Restate the data below, keeping every line the same.

------------------------------------------------------------------------

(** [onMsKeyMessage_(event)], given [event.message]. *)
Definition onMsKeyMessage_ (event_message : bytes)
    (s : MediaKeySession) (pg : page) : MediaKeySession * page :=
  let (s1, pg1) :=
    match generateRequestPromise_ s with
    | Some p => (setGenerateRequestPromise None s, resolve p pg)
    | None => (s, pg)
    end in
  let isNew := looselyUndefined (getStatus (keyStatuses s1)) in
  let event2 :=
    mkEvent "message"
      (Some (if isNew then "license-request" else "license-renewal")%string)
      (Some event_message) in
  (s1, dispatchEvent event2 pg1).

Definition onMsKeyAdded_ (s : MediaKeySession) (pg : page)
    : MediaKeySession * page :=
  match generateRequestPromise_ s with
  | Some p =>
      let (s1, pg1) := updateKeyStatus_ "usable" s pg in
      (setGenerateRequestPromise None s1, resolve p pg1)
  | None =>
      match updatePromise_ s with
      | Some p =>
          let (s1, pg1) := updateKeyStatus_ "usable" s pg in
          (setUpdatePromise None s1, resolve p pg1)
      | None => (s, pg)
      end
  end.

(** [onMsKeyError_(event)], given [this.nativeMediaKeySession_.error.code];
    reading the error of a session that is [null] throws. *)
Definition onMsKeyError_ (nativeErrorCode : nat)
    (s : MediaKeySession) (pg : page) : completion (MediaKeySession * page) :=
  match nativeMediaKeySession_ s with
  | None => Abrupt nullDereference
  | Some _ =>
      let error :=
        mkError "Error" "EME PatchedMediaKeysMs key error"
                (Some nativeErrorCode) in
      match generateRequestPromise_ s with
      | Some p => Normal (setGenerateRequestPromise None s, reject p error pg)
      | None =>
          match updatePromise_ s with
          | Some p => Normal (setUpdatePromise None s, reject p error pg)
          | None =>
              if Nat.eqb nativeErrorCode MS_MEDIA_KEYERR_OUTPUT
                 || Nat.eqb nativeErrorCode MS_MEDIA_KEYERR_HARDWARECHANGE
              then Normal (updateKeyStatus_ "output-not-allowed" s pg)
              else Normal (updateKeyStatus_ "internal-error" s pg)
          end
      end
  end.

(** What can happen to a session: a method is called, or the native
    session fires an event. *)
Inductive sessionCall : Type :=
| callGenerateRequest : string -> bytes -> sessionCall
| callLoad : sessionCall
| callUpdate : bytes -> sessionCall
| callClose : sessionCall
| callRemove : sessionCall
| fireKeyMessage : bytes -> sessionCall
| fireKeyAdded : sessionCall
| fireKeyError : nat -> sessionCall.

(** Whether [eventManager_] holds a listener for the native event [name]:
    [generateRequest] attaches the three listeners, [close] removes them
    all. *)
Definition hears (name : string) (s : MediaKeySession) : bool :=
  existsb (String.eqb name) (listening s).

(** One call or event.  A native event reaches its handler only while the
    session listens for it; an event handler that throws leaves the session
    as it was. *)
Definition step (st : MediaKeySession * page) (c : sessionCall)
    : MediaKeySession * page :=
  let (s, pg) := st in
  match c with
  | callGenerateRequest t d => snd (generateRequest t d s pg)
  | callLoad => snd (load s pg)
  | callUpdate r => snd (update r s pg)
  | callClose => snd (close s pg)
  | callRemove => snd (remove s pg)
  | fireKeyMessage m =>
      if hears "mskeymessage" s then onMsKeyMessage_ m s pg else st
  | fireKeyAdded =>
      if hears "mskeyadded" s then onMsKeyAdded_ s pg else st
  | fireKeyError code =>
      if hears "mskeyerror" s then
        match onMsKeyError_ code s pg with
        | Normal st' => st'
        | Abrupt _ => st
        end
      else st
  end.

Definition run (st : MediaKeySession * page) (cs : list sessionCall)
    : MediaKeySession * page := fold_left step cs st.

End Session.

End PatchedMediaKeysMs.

------------------------------------------------------------------------

● EXERCISE OUTPUT
(** [onMsKeyMessage_(event)], given [event.message]. *)
Definition onMsKeyMessage_ (event_message : bytes)
    (s : MediaKeySession) (pg : page) : MediaKeySession * page :=
  let (s1, pg1) :=
    match generateRequestPromise_ s with
    | Some p => (setGenerateRequestPromise None s, resolve p pg)
    | None => (s, pg)
    end in
  let isNew := looselyUndefined (getStatus (keyStatuses s1)) in
  let event2 :=
    mkEvent "message"
      (Some (if isNew then "license-request" else "license-renewal")%string)
      (Some event_message) in
  (s1, dispatchEvent event2 pg1).

Definition onMsKeyAdded_ (s : MediaKeySession) (pg : page)
    : MediaKeySession * page :=
  match generateRequestPromise_ s with
  | Some p =>
      let (s1, pg1) := updateKeyStatus_ "usable" s pg in
      (setGenerateRequestPromise None s1, resolve p pg1)
  | None =>
      match updatePromise_ s with
      | Some p =>
          let (s1, pg1) := updateKeyStatus_ "usable" s pg in
          (setUpdatePromise None s1, resolve p pg1)
      | None => (s, pg)
      end
  end.

(** [onMsKeyError_(event)], given [this.nativeMediaKeySession_.error.code];
    reading the error of a session that is [null] throws. *)
Definition onMsKeyError_ (nativeErrorCode : nat)
    (s : MediaKeySession) (pg : page) : completion (MediaKeySession * page) :=
  match nativeMediaKeySession_ s with
  | None => Abrupt nullDereference
  | Some _ =>
      let error :=
        mkError "Error" "EME PatchedMediaKeysMs key error"
                (Some nativeErrorCode) in
      match generateRequestPromise_ s with
      | Some p => Normal (setGenerateRequestPromise None s, reject p error pg)
      | None =>
          match updatePromise_ s with
          | Some p => Normal (setUpdatePromise None s, reject p error pg)
          | None =>
              if Nat.eqb nativeErrorCode MS_MEDIA_KEYERR_OUTPUT
                 || Nat.eqb nativeErrorCode MS_MEDIA_KEYERR_HARDWARECHANGE
              then Normal (updateKeyStatus_ "output-not-allowed" s pg)
              else Normal (updateKeyStatus_ "internal-error" s pg)
          end
      end
  end.

(** What can happen to a session: a method is called, or the native
    session fires an event. *)
Inductive sessionCall : Type :=
| callGenerateRequest : string -> bytes -> sessionCall
| callLoad : sessionCall
| callUpdate : bytes -> sessionCall
| callClose : sessionCall
| callRemove : sessionCall
| fireKeyMessage : bytes -> sessionCall
| fireKeyAdded : sessionCall
| fireKeyError : nat -> sessionCall.

(** Whether [eventManager_] holds a listener for the native event [name]:
    [generateRequest] attaches the three listeners, [close] removes them
    all. *)
Definition hears (name : string) (s : MediaKeySession) : bool :=
  existsb (String.eqb name) (listening s).

(** One call or event.  A native event reaches its handler only while the
    session listens for it; an event handler that throws leaves the session
    as it was. *)
Definition step (st : MediaKeySession * page) (c : sessionCall)
    : MediaKeySession * page :=
  let (s, pg) := st in
  match c with
  | callGenerateRequest t d => snd (generateRequest t d s pg)
  | callLoad => snd (load s pg)
  | callUpdate r => snd (update r s pg)
  | callClose => snd (close s pg)
  | callRemove => snd (remove s pg)
  | fireKeyMessage m =>
      if hears "mskeymessage" s then onMsKeyMessage_ m s pg else st
  | fireKeyAdded =>
      if hears "mskeyadded" s then onMsKeyAdded_ s pg else st
  | fireKeyError code =>
      if hears "mskeyerror" s then
        match onMsKeyError_ code s pg with
        | Normal st' => st'
        | Abrupt _ => st
        end
      else st
  end.

Definition run (st : MediaKeySession * page) (cs : list sessionCall)
    : MediaKeySession * page := fold_left step cs st.

End Session.

End PatchedMediaKeysMs.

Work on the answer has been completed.